Please report how many lines in the data underneath hold the word "ratio", with no other text.

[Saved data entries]
● ● ● ●
(* ===== verification/CompressorRows.v ===== *)
(** CompressorMetadata: which output row belongs to which request, and the
    loops over the rows of a core. *)

From S2P Require Import Prelude AscendC Compressor CompressorTile.

Lemma u32_i32 x : 0 <= x < 2 ^ 32 -> u32 (i32 x) = x.
Proof.
  intros Hx. unfold u32, i32. rewrite Zminus_mod_idemp_l, Z.add_simpl_r. by apply Z.mod_small.
Qed.

Section Rows.
Context {T : Type}.
Variable e : CEnv T.
Abbreviation td := (ctd e).
Implicit Types (s : CS T) (g : CGM T).
Abbreviation numReqs := (cm_actualNumReqs td).
Abbreviation numRows := (cm_numRows td).
Abbreviation ratio := (cm_cmpRatio td).
Abbreviation kvBlockSize := (cm_kvBlockSize td).
Abbreviation start q := (t_at (startPosGm e) q).
Abbreviation cu q := (t_at (cuSeqlensGm e) q).

(** ** Requests and rows *)

(** Complete groups of [ratio] tokens among the new tokens of a request. *)
Definition rows_of (q : Z) : Z :=
  if (0 <=? start q) && (cu q <? cu (q + 1)) then (start q + (cu (q + 1) - cu q)) / ratio - start q / ratio else 0.

Fixpoint pre_nat (n : nat) : Z := match n with O => 0 | S n' => pre_nat n' + rows_of (Z.of_nat n') end.

(** Rows of the requests before [i]. *)
Definition pre (i : Z) : Z := pre_nat (Z.to_nat i).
● ● ● ●
**SOLUTION TO THE EXERCISE:** 3